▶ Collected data

(* ===== verification/Decimal.v ===== *)
(** * Reading a number ([str::parse::<f64>])

    The grammar of the standard library: an optional sign, then [inf], [infinity] or [nan] in any case,
    or digits with at most one point and an optional exponent; the value is rounded to the nearest
    binary64, ties to even. *)
From Stdlib Require Import Ascii SpecFloat.
From Stdlib Require String.
From S2P Require Import Prelude Text Float64.

Definition digit (c : ascii) : option Z :=
  let n := Z.of_nat (nat_of_ascii c) in
  if (48 <=? n) && (n <=? 57) then Some (n - 48) else None.

(** The leading digits: what they are worth after [acc], how many there are, what follows. *)
Fixpoint digits (acc : Z) (count : nat) (s : string) : Z * nat * string :=
  match s with
  | String c rest =>
      match digit c with
      | Some n => digits (acc * 10 + n) (S count) rest
      | None => (acc, count, s)
      end
  | EmptyString => (acc, count, s)
  end.

(** [m * 10 ^ e] with [m > 0]: the quotient is taken with at least 64 bits and a last bit that says whether
    it is exact, then rounded once. *)
Definition scaled (negative : bool) (m e : Z) : f64 :=
  let signed (z : Z) := if negative then - z else z in
  if 310 <? e then S754_infinity negative
  else if e + Z.log2 m <? -400 then S754_zero negative
  else if 0 <=? e then binary_normalize prec64 emax64 (signed (m * 10 ^ e)) 0 negative
  else
    let d := 10 ^ (- e) in
    let shift := Z.max 0 (Z.log2 d - Z.log2 m + 66) in
    let q := Z.shiftl m shift / d in
    let sticky := if Z.shiftl m shift mod d =? 0 then 0 else 1 in
    binary_normalize prec64 emax64 (signed (2 * q + sticky)) (- shift - 1) negative.

Definition of_decimal (negative : bool) (m e : Z) : f64 :=
  if m =? 0 then S754_zero negative else scaled negative m e.

(** What follows the digits: nothing, or an exponent. *)
Definition read_exponent (s : string) : option Z :=
  match s with
  | EmptyString => Some 0
  | String c rest =>
      if ascii_lower c =? "e" then
        let '(minus, rest) := match rest with
                              | String d tail => if d =? "-" then (true, tail)
                                                 else if d =? "+" then (false, tail) else (false, rest)
                              | EmptyString => (false, rest)
                              end in
        match digits 0 0 rest with
        | (n, S _, EmptyString) => Some (if minus : bool then - n else n)
        | _ => None
        end
      else None
  end%char.

Definition read_number (negative : bool) (s : string) : option f64 :=
  let '(m, whole, rest) := digits 0 0 s in
  let '(m, fraction, rest) := match rest with
                              | String c tail => if (c =? ".")%char then digits m 0 tail else (m, 0%nat, rest)
                              | EmptyString => (m, 0%nat, rest)
                              end in
  if (whole + fraction =? 0)%nat then None
  else e ← read_exponent rest; Some (of_decimal negative m (e - Z.of_nat fraction)).

Definition parse_f64 (s : string) : option f64 :=
  let '(negative, rest) := match s with
                           | String c tail => if (c =? "-")%char then (true, tail)
                                              else if (c =? "+")%char then (false, tail) else (false, s)
                           | EmptyString => (false, s)
                           end in
  if eq_ignore_ascii_case rest "inf" || eq_ignore_ascii_case rest "infinity" then Some (S754_infinity negative)
  else if eq_ignore_ascii_case rest "nan" then Some S754_nan
  else read_number negative rest.

Example parse_ex1 : parse_f64 "0.1" = Some (f64_div (f64_of_Z 1) (f64_of_Z 10)).
Proof. vm_compute. reflexivity. Qed.
Example parse_ex2 : parse_f64 "-2.5e3" = Some (f64_of_Z (-2500)).
Proof. vm_compute. reflexivity. Qed.
Example parse_ex3 : parse_f64 "4.9e-324" = Some (S754_finite false 1 (-1074)).
Proof. vm_compute. reflexivity. Qed.
Example parse_ex4 : parse_f64 "1.7976931348623157e308" = Some (S754_finite false 9007199254740991 971).
Proof. vm_compute. reflexivity. Qed.
Example parse_ex5 : parse_f64 "+Inf" = Some (S754_infinity false) /\ parse_f64 "1e400" = Some (S754_infinity false).
Proof. vm_compute. done. Qed.
Example parse_ex6 : parse_f64 "" = None /\ parse_f64 "." = None /\ parse_f64 "1e" = None /\ parse_f64 "1 " = None /\
  parse_f64 "0x10" = None /\ parse_f64 "5." = Some (f64_of_Z 5) /\ parse_f64 ".5" = Some (f64_div f64_one f64_two).
Proof. vm_compute. done. Qed.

▶ Work to be completed
When a line contains the string "minus", copy it from the records.

▶ Answer for this exercise
        let '(minus, rest) := match rest with
        | (n, S _, EmptyString) => Some (if minus : bool then - n else n)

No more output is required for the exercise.